Shortly after the passage of Public Act 21-6, various groups (“We the Patriots USA” and the “CT Freedom Alliance”) and individuals opposing the legislation brought litigation, asserting, among other things, that this new law violated numerous federal constitutional provisions, including the Free Exercise of Religion Clause of the First Amendment, along with purported rights to privacy and medical freedom under the First, Fourth, Fifth, and Fourteenth Amendments, the Equal Protection Clause of the Fourteenth Amendment and the right to child rearing under the Fourteenth Amendment.  In asserting their claims, the parties bringing the lawsuit alleged that 1) some of the vaccines contain cell lines derived from aborted fetal cells, 2) vaccinations are harmful because the “presence of very small amounts of human fetal cells and DNA in the human blood can create a very strong autoimmune reaction in a person by which his [sic] body turns against itself and starts killing its own cells and tissues,” and 3) certain vaccines include animal cells and pork derivatives.

In a ruling issued on January 11, 2022 and just published, U.S. District Court Judge Janet Arterton dismissed the case. Some of the reasons for dismissal were based upon technical legal arguments (e.g., that the state defendants that were sued were entitled to Eleventh Amendment/Sovereign Immunity, and that the associations bringing the lawsuits did not have standing to sue). The Court also reached the merits of the issue and dismissed the suit due to a failure to state a viable claim.  As predicted in our prior blog post, the Court ruled that mandatory vaccination as a condition to school enrollment did not violate the Free Exercise Clause (or right to child rearing), in light of prior U.S. Supreme Court and federal appellate precedent.  As both we and Judge Arterton noted, in Jacobson v. Massachusetts, 197 U.S. 11 (1905), the U.S. Supreme Court ruled that states had the power to enforce compulsory vaccination requirements; subsequently, in Zucht v. King, 260 U.S. 174 (1922), the Court ruled that school districts could exclude unvaccinated students from their schools. The Court noted on its own that in addition to this prior precedent (including courts in other jurisdictions that have previously rejected religious based challenges to student vaccination requirements), the Court felt that the new law was constitutional because it was a “neutral law of general applicability” that was rationally related to a legitimate state purpose, thus allowing it to pass muster under both the U.S. Constitution’s Free Exercise Clause and Equal Protection Clause. In so upholding the “rationality” of the new law, the Court specifically rejected claims that the law discriminated against students resulting from 1) the grandfathering of the religious exemption for current students, and 2) the maintenance of the medical exemption.  The Court rejected claims that the law violated the students’ and parents’  “right to privacy and medical freedom,” finding that there is no overriding privacy right to decline vaccination.

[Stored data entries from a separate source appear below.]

(** C5 at its failing input.  The bandwidth is printed with [%.0f], so the
    table value 62.5 kHz goes out as [BW=62] and comes back as 62 kHz: half a
    kilohertz is lost, and 62 is not an entry of the bandwidth table. *)
Theorem config_roundtrip_loses_bandwidth :
  In (62.5)%Q bwValues
  /\ formatConfigMessage (mkParams 915 62.5 9 5 17)
     = "CFG F=915.0 BW=62 SF=9 CR=5 TX=17"%string
  /\ parseConfigMessage (formatConfigMessage (mkParams 915 62.5 9 5 17))
                        (mkParams 915 62.5 9 5 17)
     = (5, mkParams 915 62 9 5 17)
  /\ (62.5 - 62 == 1 # 2)%Q
  /\ find_index Qeq_bool bwValues 62%Q 0 = None.
Proof.
  split; [left; reflexivity |].
  repeat split; vm_compute; reflexivity.
Qed.

(** A [CFG] frame on which fewer than five fields convert only updates the
    signal statistics: parameters, indices and OTA session stay as they are
    and no radio call is made. *)
Lemma malformed_cfg_changes_no_parameter flag env now rx rssi snr (w : World) :
  startsWith rx "CFG " = true ->
  fst (parseConfigMessage rx (current (node w))) <> 5 ->
  handleReceivedPacket flag env now rx rssi snr w
  = Ret tt (mkWorld (set_signal
                       (mkSignal rssi snr now (u32 (packetCount (signal (node w)) + 1))
                                 (errorCount (signal (node w))))
                       (node w))
                    (clock w) (tick w) (trace w)).
Proof.
  intros Hp Hn. unfold handleReceivedPacket. rewrite Hp. run_m.
  cbn [current set_signal].
  destruct (parseConfigMessage rx (current (node w))) as [parsed np]. cbn [fst] in Hn.
  destruct (Z.eqb_spec parsed 5); [contradiction | reflexivity].
Qed.

(** The scenarios of the specification, run on the model. *)
Example receiver_applies_config :
  let w := mkWorld (set_isSender false initialNode) 5000 0 [] in
  let w' := world_of (handleReceivedPacket false quietEnv 5000
                        "CFG F=915.0 BW=125 SF=10 CR=5 TX=17" (-80) 9 w) in
  current (node w') = mkParams 915 125 10 5 17
  /\ currentSfIndex (indices (node w')) = 3
  /\ map snd (trace w')
     = [PrefsPut "tx" (PInt 17); PrefsPut "cr" (PInt 5); PrefsPut "sf" (PInt 10);
        PrefsPut "bw" (PFloat 125); PrefsPut "freq" (PFloat 915);
        RadioSetOutputPower 17; RadioSetCodingRate 5; RadioSetSpreadingFactor 10;
        RadioSetBandwidth 125; RadioSetFrequency 915].
Proof. cbv zeta. repeat split; vm_compute; reflexivity. Qed.

Example complete_ota_session_flashes :
  let run :=
    handleLoraOtaPackets quietEnv
      ["OTA_START:10:5000"; "OTA_DATA:0:01234"; "OTA_DATA:1:56789"; "OTA_END:"]%string
      bootWorld in
  stopped run = Some Restart
  /\ map snd (trace (world_of run))
     = [EspRestart; UpdateEnd; UpdateWrite (list_ascii_of_string "0123456789");
        UpdateBegin 10].
Proof. cbv zeta. split; vm_compute; reflexivity. Qed.

(** ** Node role *)

Lemma keeps_role_ret {A} (a : A) : keeps_role (ret a).
Proof. intros w. reflexivity. Qed.

Lemma keeps_role_stop {A} (r : StopReason) : keeps_role (@stop A r).
Proof. intros w. reflexivity. Qed.

Lemma keeps_role_bind {A B} (m : M A) (k : A -> M B) :
  keeps_role m -> (forall a, keeps_role (k a)) -> keeps_role (bind m k).
Proof.
  intros Hm Hk w. unfold bind. specialize (Hm w).
  destruct (m w) as [a w' | r w']; cbn [world_of] in *; [rewrite Hk |]; exact Hm.
Qed.

Lemma keeps_role_get : keeps_role get.
Proof. intros w. reflexivity. Qed.

Lemma keeps_role_millis : keeps_role millis.
Proof. intros w. reflexivity. Qed.

Lemma keeps_role_delay ms : keeps_role (delay ms).
Proof. intros w. reflexivity. Qed.

Lemma keeps_role_call e : keeps_role (call e).
Proof. intros w. reflexivity. Qed.

Lemma keeps_role_blocking env e : keeps_role (blocking env e).
Proof. intros w. reflexivity. Qed.

Lemma keeps_role_modify (f : Node -> Node) :
  (forall n, isSender (f n) = isSender n) -> keeps_role (modify f).
Proof. intros H w. cbn. apply H. Qed.

Lemma keeps_role_when (b : bool) (m : M unit) : keeps_role m -> keeps_role (when b m).
Proof. intros H. destruct b; [exact H | apply keeps_role_ret]. Qed.

(** One step of a role-preservation argument: split a sequence, close a
    primitive, or split on the condition under scrutiny. *)
Ltac keeps_role_step :=
  lazymatch goal with
  | |- keeps_role (bind _ _) => apply keeps_role_bind; [| intros ?]
  | |- keeps_role (ret _) => apply keeps_role_ret
  | |- keeps_role (stop _) => apply keeps_role_stop
  | |- keeps_role get => apply keeps_role_get
  | |- keeps_role millis => apply keeps_role_millis
  | |- keeps_role (delay _) => apply keeps_role_delay
  | |- keeps_role (call _) => apply keeps_role_call
  | |- keeps_role (blocking _ _) => apply keeps_role_blocking
  | |- keeps_role (modify _) => apply keeps_role_modify; intros; reflexivity
  | |- keeps_role (when _ _) => apply keeps_role_when
  | |- keeps_role (if ?b then _ else _) => destruct b
  | |- keeps_role (let (_, _) := ?x in _) => destruct x
  | |- keeps_role (match ?x with _ => _ end) => destruct x
  | |- keeps_role (let _ := _ in _) => cbv zeta
  | |- keeps_role _ => assumption
  end.

Ltac keeps_role_tac := repeat keeps_role_step.

Lemma keeps_role_radio env e : keeps_role (radio env e).
Proof. unfold radio. keeps_role_tac. Qed.

Lemma keeps_role_radio_receive env : keeps_role (radio_receive env).
Proof. unfold radio_receive. keeps_role_tac. Qed.

Lemma keeps_role_computeIndicesFromCurrent : keeps_role computeIndicesFromCurrent.
Proof. unfold computeIndicesFromCurrent. keeps_role_tac. Qed.

Lemma keeps_role_savePersistedSettings : keeps_role savePersistedSettings.
Proof. unfold savePersistedSettings. keeps_role_tac. Qed.

Lemma keeps_role_updateRadioSettings env : keeps_role (updateRadioSettings env).
Proof.
  pose proof (keeps_role_radio env) as R.
  unfold updateRadioSettings. keeps_role_tac; apply R.
Qed.

Lemma keeps_role_handleLoraOtaPacket env packet : keeps_role (handleLoraOtaPacket env packet).
Proof.
  unfold handleLoraOtaPacket, handleOtaStart, handleOtaData, handleOtaEnd.
  keeps_role_tac.
Qed.

Lemma keeps_role_sendChunks env fuel :
  forall firmware firmwareSize sentBytes chunkNum,
    keeps_role (sendChunks env fuel firmware firmwareSize sentBytes chunkNum).
Proof.
  pose proof (keeps_role_radio env) as R.
  induction fuel as [| fuel IH]; intros; cbn [sendChunks]; keeps_role_tac;
    first [apply R | apply IH].
Qed.

Lemma keeps_role_sendLoraOtaUpdate env firmware firmwareSize :
  keeps_role (sendLoraOtaUpdate env firmware firmwareSize).
Proof.
  pose proof (keeps_role_radio env) as R.
  pose proof (keeps_role_sendChunks env) as C.
  unfold sendLoraOtaUpdate. keeps_role_tac; first [apply R | apply C].
Qed.

Lemma keeps_role_handleReceivedPacket flag env now rx rssi snr :
  keeps_role (handleReceivedPacket flag env now rx rssi snr).
Proof.
  pose proof (keeps_role_radio env) as R.
  pose proof keeps_role_computeIndicesFromCurrent as C.
  pose proof keeps_role_savePersistedSettings as S.
  pose proof (keeps_role_updateRadioSettings env) as U.
  pose proof (keeps_role_handleLoraOtaPacket env) as O.
  pose proof (keeps_role_sendLoraOtaUpdate env) as L.
  unfold handleReceivedPacket. keeps_role_tac;
    first [apply R | apply O | apply L].
Qed.

Lemma keeps_role_onMediumPress flag env : keeps_role (onMediumPress flag env).
Proof.
  pose proof (keeps_role_radio env) as R.
  pose proof keeps_role_savePersistedSettings as S.
  pose proof (keeps_role_updateRadioSettings env) as U.
  unfold onMediumPress, startConfigBroadcast, setNetworkMode, connectToWiFi.
  repeat keeps_role_step.
Qed.

Lemma keeps_role_onLongPress env : keeps_role (onLongPress env).
Proof.
  pose proof keeps_role_savePersistedSettings as S.
  pose proof (keeps_role_updateRadioSettings env) as U.
  unfold onLongPress, startConfigBroadcast.
  repeat keeps_role_step.
Qed.

Lemma keeps_role_checkLoraOtaTimeout : keeps_role checkLoraOtaTimeout.
Proof. unfold checkLoraOtaTimeout. keeps_role_tac. Qed.

Lemma keeps_role_loopSenderBroadcast env now : keeps_role (loopSenderBroadcast env now).
Proof.
  pose proof (keeps_role_radio env) as R.
  pose proof keeps_role_computeIndicesFromCurrent as C.
  pose proof keeps_role_savePersistedSettings as S.
  pose proof (keeps_role_updateRadioSettings env) as U.
  unfold loopSenderBroadcast. keeps_role_tac; try apply R.
Qed.

Lemma keeps_role_loopSenderPing env now : keeps_role (loopSenderPing env now).
Proof.
  pose proof (keeps_role_radio env) as R.
  unfold loopSenderPing. keeps_role_tac; try apply R.
Qed.

Lemma keeps_role_loopReceiver flag env now : keeps_role (loopReceiver flag env now).
Proof.
  pose proof (keeps_role_radio_receive env) as R.
  pose proof (keeps_role_handleReceivedPacket flag env) as H.
  unfold loopReceiver. keeps_role_tac; try apply H.
Qed.

Lemma role_after_bind {A B} (m : M A) (k : A -> M B) (w : World) :
  (forall a, keeps_role (k a)) ->
  isSender (node (world_of (bind m k w))) = isSender (node (world_of (m w))).
Proof.
  intros Hk. unfold bind. destruct (m w) as [a w' | r w']; cbn [world_of];
    [apply Hk | reflexivity].
Qed.

Lemma updateButton_role flag env (w : World) :
  isSender (node (world_of (updateButton flag env w)))
  = xorb (shortPressReleased env w) (isSender (node w)).
Proof.
  unfold updateButton, digitalRead, shortPressReleased, HIGH, LOW.
  run_m.
  destruct (lastButtonState (button (node w))) eqn:L;
    destruct (pinLevel env (tick w)) eqn:P;
    destruct (buttonPressed (button (node w))) eqn:B;
    cbn; rewrite ?L, ?P, ?B; cbn; try (destruct (isSender (node w)); reflexivity).
  set (d := u32 (u32 (clock w) - buttonPressMs (button (node w)))).
  destruct (Z.ltb_spec d 100).
  { destruct (Z.leb_spec 100 d); [lia |]. cbn. destruct (isSender (node w)); reflexivity. }
  destruct (Z.leb_spec 100 d); [| lia]. cbn [andb].
  destruct (d <? 1000).
  { cbn. destruct (isSender (node w)); reflexivity. }
  destruct (d <? 3000).
  - match goal with
    | |- context [onMediumPress flag env ?w1] =>
        pose proof (keeps_role_onMediumPress flag env w1) as K;
        destruct (onMediumPress flag env w1) as [[] w2 | r w2]
    end; cbn in *; rewrite K; destruct (isSender (node w)); reflexivity.
  - match goal with
    | |- context [onLongPress env ?w1] =>
        pose proof (keeps_role_onLongPress env w1) as K;
        destruct (onLongPress env w1) as [[] w2 | r w2]
    end; cbn in *; rewrite K; destruct (isSender (node w)); reflexivity.
Qed.

(** C9.  Handling a received packet, whatever its payload, leaves the role
    flag as it was, also when the handling ends in a restart or a trap; and
    one turn of [loop] changes the role exactly when [updateButton] sees a
    short press being released, in which case it toggles it. *)
Theorem role_changes_only_by_short_press :
  forall (ENABLE_WIFI_OTA : bool) (env : Env) (w : World),
    (forall (now : Z) (rx : string) (rssi snr : Q),
        isSender (node (world_of (handleReceivedPacket ENABLE_WIFI_OTA env now rx rssi snr w)))
        = isSender (node w))
    /\ (forall packet : string,
          isSender (node (world_of (handleLoraOtaPacket env packet w))) = isSender (node w))
    /\ isSender (node (world_of (loop ENABLE_WIFI_OTA env w)))
       = (if shortPressReleased env w then negb (isSender (node w)) else isSender (node w)).
Proof.
  intros flag env w. split; [| split].
  - intros. apply keeps_role_handleReceivedPacket.
  - intros. apply keeps_role_handleLoraOtaPacket.
  - unfold loop.
    change (bind millis ?k w) with (k (u32 (clock w)) w). cbv beta.
    rewrite role_after_bind.
    + rewrite updateButton_role. destruct (shortPressReleased env w); reflexivity.
    + intros []. pose proof (keeps_role_loopSenderBroadcast env) as SB.
      pose proof (keeps_role_loopSenderPing env) as SP.
      pose proof (keeps_role_loopReceiver flag env) as LR.
      pose proof keeps_role_checkLoraOtaTimeout as CT.
      keeps_role_tac; first [apply SB | apply SP | apply LR].
Qed.

(** ** Control-channel rendezvous *)

Lemma u32_sub (a b : Z) : u32 (u32 a - u32 b) = u32 (a - b).
Proof. unfold u32. symmetry. apply Zminus_mod. Qed.

Lemma lastBegin_app (a b : list (Z * Event)) :
  lastBegin (a ++ b) = match lastBegin a with
                       | Some p => Some p
                       | None => lastBegin b
                       end.
Proof.
  induction a as [| [t e] a IH]; [reflexivity |].
  destruct e; cbn; auto.
Qed.

Ltac run_radio :=
  cbv beta iota delta
    [bind ret get modify when stop millis delay call blocking radio radio_begin
     radio_finish_begin radio_receive];
  cbn [node clock tick trace world_of].

Lemma transmitRepeated_returns env (times : nat) (msg : string) (intervalMs : Z) :
  forall w, exists w' new,
    transmitRepeated env times msg intervalMs w = Ret tt w'
    /\ node w' = node w
    /\ issued w w' new
    /\ lastBegin new = None.
Proof.
  induction times as [| k IH]; intros w.
  - exists w, []. repeat split.
  - cbn [transmitRepeated]. run_radio.
    match goal with |- context [transmitRepeated env k msg intervalMs ?w1] =>
      destruct (IH w1) as (w' & new & E & N & T & L) end.
    rewrite E. exists w', (new ++ [(clock w, RadioTransmit msg)]).
    split; [reflexivity |]. split; [exact N |].
    split.
    + unfold issued in *. rewrite T. cbn. rewrite <- app_assoc. reflexivity.
    + rewrite lastBegin_app, L. reflexivity.
Qed.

What is next? The plaintiffs have promised to appeal this ruling all the way up to the U.S. Supreme Court. Federal Judge Tosses Religious Exemption Lawsuit, Appeal Promised | CT News Junkie. Stay tuned.

Does This Case Have Anything to Do With COVID-19?  Yes and no. The Connecticut statute at issue does not specifically mandate a COVID-19 vaccination, and it appears that our legislature will not be imposing any sort of COVID-19 vaccine mandate upon the schools.  However, under the reasoning of this case, along with the U.S. Supreme Court’s prior precedent cited therein, a school on its own could theoretically decide to impose a COVID-19 vaccine requirement for all of its students (without a religious exemption), although the Americans with Disabilities Act arguably could require some accommodations for students with medical contraindications to the COVID-19 vaccine.         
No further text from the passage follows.